Extracted data entries
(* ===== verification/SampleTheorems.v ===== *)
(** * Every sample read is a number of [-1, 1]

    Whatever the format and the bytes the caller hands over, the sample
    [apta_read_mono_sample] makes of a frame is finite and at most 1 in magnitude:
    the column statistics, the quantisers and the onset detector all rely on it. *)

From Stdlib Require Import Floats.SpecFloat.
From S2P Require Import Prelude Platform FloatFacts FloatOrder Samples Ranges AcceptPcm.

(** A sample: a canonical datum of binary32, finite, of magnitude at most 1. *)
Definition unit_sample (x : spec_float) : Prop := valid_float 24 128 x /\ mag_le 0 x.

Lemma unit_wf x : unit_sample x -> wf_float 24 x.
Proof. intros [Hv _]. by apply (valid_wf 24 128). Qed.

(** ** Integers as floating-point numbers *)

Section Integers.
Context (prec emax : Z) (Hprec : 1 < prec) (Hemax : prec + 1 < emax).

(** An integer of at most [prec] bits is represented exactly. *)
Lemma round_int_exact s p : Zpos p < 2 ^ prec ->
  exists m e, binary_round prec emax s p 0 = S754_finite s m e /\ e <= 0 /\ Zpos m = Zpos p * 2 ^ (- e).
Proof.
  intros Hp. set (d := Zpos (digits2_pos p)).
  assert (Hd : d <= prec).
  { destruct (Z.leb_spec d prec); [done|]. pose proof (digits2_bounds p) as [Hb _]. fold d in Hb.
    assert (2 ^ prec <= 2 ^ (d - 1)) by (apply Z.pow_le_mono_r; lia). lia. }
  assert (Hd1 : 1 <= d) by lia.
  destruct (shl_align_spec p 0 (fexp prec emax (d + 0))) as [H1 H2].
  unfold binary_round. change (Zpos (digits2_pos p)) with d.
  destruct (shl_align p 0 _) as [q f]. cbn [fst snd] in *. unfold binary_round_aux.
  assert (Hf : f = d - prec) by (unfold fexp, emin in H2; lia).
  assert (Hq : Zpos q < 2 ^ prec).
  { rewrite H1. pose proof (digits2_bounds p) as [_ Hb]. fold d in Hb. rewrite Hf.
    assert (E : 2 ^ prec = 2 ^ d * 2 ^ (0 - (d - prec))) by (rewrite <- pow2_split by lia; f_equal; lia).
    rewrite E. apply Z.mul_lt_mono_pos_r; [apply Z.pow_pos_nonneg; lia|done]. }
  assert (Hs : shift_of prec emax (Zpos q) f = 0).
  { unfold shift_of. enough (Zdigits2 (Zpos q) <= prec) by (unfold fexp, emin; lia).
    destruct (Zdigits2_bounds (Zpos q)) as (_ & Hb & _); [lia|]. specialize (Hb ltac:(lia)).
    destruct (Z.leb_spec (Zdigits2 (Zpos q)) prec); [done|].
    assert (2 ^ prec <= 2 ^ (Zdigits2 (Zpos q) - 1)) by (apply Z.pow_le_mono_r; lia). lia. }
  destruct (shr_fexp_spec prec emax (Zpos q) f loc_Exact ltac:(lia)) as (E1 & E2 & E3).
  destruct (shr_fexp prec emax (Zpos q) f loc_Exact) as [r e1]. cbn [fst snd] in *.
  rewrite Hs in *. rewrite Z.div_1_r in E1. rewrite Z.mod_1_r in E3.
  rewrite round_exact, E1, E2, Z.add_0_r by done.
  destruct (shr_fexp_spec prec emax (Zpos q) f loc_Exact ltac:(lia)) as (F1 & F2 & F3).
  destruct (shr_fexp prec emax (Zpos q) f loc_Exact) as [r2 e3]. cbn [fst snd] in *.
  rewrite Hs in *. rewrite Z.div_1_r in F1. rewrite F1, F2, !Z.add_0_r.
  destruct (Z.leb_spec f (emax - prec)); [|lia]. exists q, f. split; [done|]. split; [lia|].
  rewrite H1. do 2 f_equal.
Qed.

--

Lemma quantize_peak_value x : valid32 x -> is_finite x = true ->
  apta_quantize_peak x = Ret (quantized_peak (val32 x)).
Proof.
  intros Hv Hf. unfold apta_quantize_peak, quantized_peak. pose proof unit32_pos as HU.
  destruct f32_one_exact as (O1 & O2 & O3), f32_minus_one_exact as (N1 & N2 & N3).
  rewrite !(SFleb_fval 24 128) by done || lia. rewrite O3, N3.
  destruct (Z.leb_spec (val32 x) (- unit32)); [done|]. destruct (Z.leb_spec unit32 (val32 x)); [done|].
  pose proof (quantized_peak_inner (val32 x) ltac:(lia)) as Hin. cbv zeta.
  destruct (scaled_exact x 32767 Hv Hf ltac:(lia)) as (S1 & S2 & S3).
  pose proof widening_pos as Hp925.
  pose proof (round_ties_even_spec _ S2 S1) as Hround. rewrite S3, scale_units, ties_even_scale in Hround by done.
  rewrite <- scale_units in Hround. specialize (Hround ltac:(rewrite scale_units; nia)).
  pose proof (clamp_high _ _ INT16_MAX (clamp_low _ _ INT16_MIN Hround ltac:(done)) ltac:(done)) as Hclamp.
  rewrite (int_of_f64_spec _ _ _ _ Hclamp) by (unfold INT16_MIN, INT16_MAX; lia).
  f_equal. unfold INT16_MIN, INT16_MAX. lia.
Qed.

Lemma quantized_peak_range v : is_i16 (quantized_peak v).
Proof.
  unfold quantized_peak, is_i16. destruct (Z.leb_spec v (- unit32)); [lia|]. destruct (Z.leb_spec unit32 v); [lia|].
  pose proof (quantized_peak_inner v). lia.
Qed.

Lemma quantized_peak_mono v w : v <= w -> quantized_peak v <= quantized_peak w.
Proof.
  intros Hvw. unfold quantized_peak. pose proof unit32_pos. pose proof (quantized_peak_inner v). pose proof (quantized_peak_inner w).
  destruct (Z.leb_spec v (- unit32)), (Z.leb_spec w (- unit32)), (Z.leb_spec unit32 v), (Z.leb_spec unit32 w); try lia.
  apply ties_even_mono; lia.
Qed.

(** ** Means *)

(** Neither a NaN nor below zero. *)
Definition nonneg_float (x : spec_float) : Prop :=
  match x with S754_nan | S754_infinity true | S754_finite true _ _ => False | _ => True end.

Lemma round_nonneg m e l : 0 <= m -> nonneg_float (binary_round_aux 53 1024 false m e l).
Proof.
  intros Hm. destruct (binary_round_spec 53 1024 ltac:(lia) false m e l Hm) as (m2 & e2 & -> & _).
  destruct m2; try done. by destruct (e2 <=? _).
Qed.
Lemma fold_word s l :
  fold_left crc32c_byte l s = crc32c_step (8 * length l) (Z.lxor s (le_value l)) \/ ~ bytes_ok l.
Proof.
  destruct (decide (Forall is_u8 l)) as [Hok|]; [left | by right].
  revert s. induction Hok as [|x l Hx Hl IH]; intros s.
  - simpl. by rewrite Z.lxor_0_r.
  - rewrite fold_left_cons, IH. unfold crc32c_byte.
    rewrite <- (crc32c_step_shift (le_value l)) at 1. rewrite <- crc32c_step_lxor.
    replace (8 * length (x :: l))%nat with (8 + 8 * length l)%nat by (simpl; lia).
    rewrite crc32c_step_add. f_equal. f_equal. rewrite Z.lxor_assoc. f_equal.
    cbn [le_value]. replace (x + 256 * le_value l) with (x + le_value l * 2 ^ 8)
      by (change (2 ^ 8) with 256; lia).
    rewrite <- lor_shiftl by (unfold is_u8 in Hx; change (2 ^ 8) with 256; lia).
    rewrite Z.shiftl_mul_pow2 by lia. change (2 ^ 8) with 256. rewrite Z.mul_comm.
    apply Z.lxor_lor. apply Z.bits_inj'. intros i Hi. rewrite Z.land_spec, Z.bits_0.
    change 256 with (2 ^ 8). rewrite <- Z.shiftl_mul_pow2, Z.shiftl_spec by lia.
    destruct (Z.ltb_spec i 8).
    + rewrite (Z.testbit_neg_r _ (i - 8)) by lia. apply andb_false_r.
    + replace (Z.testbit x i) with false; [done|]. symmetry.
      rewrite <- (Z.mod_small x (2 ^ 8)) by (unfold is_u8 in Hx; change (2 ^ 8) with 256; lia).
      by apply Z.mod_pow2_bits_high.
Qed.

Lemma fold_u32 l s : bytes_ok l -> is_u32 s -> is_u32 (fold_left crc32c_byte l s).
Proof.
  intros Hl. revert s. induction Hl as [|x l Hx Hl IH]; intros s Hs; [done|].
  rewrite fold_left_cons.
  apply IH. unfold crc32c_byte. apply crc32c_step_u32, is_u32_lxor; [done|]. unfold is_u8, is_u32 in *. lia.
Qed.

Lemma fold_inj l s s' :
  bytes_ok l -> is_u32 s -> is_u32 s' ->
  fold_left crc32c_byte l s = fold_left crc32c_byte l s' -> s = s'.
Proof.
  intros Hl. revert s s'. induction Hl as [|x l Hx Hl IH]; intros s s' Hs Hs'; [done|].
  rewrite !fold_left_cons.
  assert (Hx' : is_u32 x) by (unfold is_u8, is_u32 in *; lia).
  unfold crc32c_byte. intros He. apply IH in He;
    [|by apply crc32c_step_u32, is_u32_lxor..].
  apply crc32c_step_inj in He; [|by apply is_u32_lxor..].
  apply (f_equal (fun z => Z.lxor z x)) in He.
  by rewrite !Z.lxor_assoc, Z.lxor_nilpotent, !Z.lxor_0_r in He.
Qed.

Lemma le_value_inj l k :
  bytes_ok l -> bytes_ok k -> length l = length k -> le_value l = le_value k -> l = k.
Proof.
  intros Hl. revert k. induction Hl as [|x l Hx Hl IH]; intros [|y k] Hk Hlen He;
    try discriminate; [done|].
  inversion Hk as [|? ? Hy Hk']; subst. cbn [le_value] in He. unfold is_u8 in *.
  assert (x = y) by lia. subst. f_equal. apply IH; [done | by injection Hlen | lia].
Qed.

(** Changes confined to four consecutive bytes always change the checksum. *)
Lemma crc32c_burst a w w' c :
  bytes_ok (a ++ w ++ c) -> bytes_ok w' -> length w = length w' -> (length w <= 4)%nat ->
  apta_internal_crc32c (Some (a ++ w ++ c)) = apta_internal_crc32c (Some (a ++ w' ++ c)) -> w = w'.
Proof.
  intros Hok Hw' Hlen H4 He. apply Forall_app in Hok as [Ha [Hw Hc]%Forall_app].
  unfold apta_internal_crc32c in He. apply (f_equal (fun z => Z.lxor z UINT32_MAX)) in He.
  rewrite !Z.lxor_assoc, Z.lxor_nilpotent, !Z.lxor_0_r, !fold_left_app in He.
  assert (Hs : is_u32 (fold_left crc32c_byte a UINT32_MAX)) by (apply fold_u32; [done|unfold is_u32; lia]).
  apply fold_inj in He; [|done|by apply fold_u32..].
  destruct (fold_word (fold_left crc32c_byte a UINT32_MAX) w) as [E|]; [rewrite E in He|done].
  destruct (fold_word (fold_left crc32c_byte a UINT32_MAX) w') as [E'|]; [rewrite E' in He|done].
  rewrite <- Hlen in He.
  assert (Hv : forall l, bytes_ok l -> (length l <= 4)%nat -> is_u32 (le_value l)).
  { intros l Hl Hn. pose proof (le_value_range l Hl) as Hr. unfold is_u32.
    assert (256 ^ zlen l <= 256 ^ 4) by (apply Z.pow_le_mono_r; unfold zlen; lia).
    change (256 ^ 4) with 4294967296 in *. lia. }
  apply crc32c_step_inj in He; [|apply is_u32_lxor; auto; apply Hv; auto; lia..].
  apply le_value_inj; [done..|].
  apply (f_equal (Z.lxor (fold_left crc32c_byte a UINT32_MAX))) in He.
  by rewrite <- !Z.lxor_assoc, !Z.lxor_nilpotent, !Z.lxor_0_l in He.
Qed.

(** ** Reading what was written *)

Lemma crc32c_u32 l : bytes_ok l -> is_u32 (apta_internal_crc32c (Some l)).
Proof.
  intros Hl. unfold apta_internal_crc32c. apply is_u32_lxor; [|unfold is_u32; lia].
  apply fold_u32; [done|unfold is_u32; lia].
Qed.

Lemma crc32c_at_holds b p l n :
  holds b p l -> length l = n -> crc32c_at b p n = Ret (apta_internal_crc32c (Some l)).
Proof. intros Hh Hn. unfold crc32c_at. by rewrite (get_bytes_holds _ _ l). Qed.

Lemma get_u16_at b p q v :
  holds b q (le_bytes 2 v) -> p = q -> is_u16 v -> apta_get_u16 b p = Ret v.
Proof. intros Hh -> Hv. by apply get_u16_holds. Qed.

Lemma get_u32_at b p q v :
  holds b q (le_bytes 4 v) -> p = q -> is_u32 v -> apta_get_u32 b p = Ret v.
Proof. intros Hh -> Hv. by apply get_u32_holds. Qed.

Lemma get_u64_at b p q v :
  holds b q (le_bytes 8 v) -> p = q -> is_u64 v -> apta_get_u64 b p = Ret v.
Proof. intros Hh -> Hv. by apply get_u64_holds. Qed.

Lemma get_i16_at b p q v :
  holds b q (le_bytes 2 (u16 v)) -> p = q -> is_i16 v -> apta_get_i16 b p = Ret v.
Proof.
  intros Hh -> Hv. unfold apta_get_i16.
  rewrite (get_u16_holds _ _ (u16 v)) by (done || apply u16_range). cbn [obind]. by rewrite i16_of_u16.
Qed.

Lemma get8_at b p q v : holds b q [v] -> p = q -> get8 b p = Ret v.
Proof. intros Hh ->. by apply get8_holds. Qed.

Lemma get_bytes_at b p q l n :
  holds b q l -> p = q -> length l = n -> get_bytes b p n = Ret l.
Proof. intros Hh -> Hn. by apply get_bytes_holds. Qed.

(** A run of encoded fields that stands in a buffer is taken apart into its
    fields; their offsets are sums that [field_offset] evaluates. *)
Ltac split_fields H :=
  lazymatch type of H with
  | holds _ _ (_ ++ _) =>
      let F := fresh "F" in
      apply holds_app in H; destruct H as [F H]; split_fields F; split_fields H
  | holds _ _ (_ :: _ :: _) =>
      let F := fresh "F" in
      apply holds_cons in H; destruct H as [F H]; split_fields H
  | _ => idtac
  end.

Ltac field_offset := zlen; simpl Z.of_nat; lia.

...

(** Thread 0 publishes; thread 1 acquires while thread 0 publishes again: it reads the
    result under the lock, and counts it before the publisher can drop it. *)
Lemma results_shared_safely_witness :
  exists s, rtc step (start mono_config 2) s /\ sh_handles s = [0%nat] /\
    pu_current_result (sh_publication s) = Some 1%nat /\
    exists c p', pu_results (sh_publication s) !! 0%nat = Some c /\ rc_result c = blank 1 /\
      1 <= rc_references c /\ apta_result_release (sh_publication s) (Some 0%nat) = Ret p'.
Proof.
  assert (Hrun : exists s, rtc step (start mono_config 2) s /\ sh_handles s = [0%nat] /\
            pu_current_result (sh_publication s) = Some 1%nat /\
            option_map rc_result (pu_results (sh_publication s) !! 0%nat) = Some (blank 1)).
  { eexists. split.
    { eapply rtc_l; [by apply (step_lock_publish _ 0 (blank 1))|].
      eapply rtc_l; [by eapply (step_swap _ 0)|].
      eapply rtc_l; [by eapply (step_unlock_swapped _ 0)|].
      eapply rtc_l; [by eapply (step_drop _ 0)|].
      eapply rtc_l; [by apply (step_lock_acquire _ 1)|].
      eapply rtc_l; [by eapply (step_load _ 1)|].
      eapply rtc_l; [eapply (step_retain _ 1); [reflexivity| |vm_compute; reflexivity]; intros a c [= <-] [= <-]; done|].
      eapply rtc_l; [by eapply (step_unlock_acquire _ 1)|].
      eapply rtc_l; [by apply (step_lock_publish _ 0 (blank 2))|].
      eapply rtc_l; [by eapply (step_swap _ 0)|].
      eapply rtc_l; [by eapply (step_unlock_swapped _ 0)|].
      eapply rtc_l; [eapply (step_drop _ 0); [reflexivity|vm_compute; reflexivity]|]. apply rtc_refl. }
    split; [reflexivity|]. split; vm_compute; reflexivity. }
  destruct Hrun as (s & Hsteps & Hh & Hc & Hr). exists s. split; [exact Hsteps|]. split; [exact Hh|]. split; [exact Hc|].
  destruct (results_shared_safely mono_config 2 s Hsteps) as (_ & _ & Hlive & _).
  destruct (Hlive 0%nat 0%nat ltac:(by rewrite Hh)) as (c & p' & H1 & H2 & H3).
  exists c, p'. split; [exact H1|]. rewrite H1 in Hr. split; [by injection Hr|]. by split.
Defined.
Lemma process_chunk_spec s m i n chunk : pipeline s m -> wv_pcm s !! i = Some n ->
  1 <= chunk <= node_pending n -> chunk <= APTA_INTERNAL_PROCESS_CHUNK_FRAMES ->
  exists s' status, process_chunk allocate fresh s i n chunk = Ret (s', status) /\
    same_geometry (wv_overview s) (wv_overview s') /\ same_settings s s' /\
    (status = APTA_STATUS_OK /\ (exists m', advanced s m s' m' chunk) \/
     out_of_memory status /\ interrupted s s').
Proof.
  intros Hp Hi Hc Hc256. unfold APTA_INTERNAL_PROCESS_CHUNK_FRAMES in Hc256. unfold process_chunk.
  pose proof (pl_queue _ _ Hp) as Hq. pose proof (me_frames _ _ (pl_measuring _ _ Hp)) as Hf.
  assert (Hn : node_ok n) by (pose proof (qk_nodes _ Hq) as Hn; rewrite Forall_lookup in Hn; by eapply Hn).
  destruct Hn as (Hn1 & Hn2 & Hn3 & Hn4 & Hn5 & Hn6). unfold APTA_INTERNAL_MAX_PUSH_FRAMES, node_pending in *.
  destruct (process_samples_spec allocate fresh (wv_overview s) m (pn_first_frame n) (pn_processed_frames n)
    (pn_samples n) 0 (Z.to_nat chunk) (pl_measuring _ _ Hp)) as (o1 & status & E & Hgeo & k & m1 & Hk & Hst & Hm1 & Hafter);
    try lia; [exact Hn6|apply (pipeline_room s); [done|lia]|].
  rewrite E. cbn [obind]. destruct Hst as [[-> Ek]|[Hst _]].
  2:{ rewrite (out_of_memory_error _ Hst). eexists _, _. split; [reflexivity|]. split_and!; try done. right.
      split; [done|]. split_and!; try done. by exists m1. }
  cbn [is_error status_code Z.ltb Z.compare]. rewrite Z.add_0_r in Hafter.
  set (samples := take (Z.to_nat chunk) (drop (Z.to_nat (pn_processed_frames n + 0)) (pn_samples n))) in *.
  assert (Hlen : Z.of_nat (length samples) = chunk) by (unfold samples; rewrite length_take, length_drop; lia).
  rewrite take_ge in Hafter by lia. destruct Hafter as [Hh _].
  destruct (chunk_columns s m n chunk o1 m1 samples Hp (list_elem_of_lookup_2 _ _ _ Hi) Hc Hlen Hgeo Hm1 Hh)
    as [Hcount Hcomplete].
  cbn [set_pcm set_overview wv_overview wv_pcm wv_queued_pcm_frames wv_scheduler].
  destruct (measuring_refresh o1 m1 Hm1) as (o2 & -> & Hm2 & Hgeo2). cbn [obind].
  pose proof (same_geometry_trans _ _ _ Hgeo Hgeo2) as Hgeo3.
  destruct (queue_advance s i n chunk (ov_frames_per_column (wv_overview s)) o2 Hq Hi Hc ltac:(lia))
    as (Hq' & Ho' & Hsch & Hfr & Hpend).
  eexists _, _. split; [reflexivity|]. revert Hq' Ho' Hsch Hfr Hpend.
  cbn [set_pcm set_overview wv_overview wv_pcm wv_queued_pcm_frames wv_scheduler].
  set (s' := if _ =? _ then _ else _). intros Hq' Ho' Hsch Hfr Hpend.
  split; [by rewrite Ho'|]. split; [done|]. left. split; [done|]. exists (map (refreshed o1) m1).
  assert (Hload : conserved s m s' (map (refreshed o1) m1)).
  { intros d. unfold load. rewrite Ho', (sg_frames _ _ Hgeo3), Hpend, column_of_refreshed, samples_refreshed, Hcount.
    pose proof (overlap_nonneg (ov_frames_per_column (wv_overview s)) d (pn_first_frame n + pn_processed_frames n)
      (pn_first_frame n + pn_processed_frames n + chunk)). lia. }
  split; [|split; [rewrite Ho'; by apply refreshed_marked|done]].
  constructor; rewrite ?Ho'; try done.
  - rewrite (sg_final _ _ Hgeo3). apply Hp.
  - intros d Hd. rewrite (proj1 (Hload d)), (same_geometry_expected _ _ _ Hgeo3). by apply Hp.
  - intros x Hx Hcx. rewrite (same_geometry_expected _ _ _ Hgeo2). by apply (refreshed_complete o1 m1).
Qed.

**Task directions:** Beginning at the line with "(* ===== verification/SampleTheorems.v" and stopping after the line with "Definition unit_sample (x", please write out every line of the data above exactly and nothing else.

**Answer to this problem:**
(* ===== verification/SampleTheorems.v ===== *)
(** * Every sample read is a number of [-1, 1]

    Whatever the format and the bytes the caller hands over, the sample
    [apta_read_mono_sample] makes of a frame is finite and at most 1 in magnitude:
    the column statistics, the quantisers and the onset detector all rely on it. *)

From Stdlib Require Import Floats.SpecFloat.
From S2P Require Import Prelude Platform FloatFacts FloatOrder Samples Ranges AcceptPcm.

(** A sample: a canonical datum of binary32, finite, of magnitude at most 1. *)
Definition unit_sample (x : spec_float) : Prop := valid_float 24 128 x /\ mag_le 0 x.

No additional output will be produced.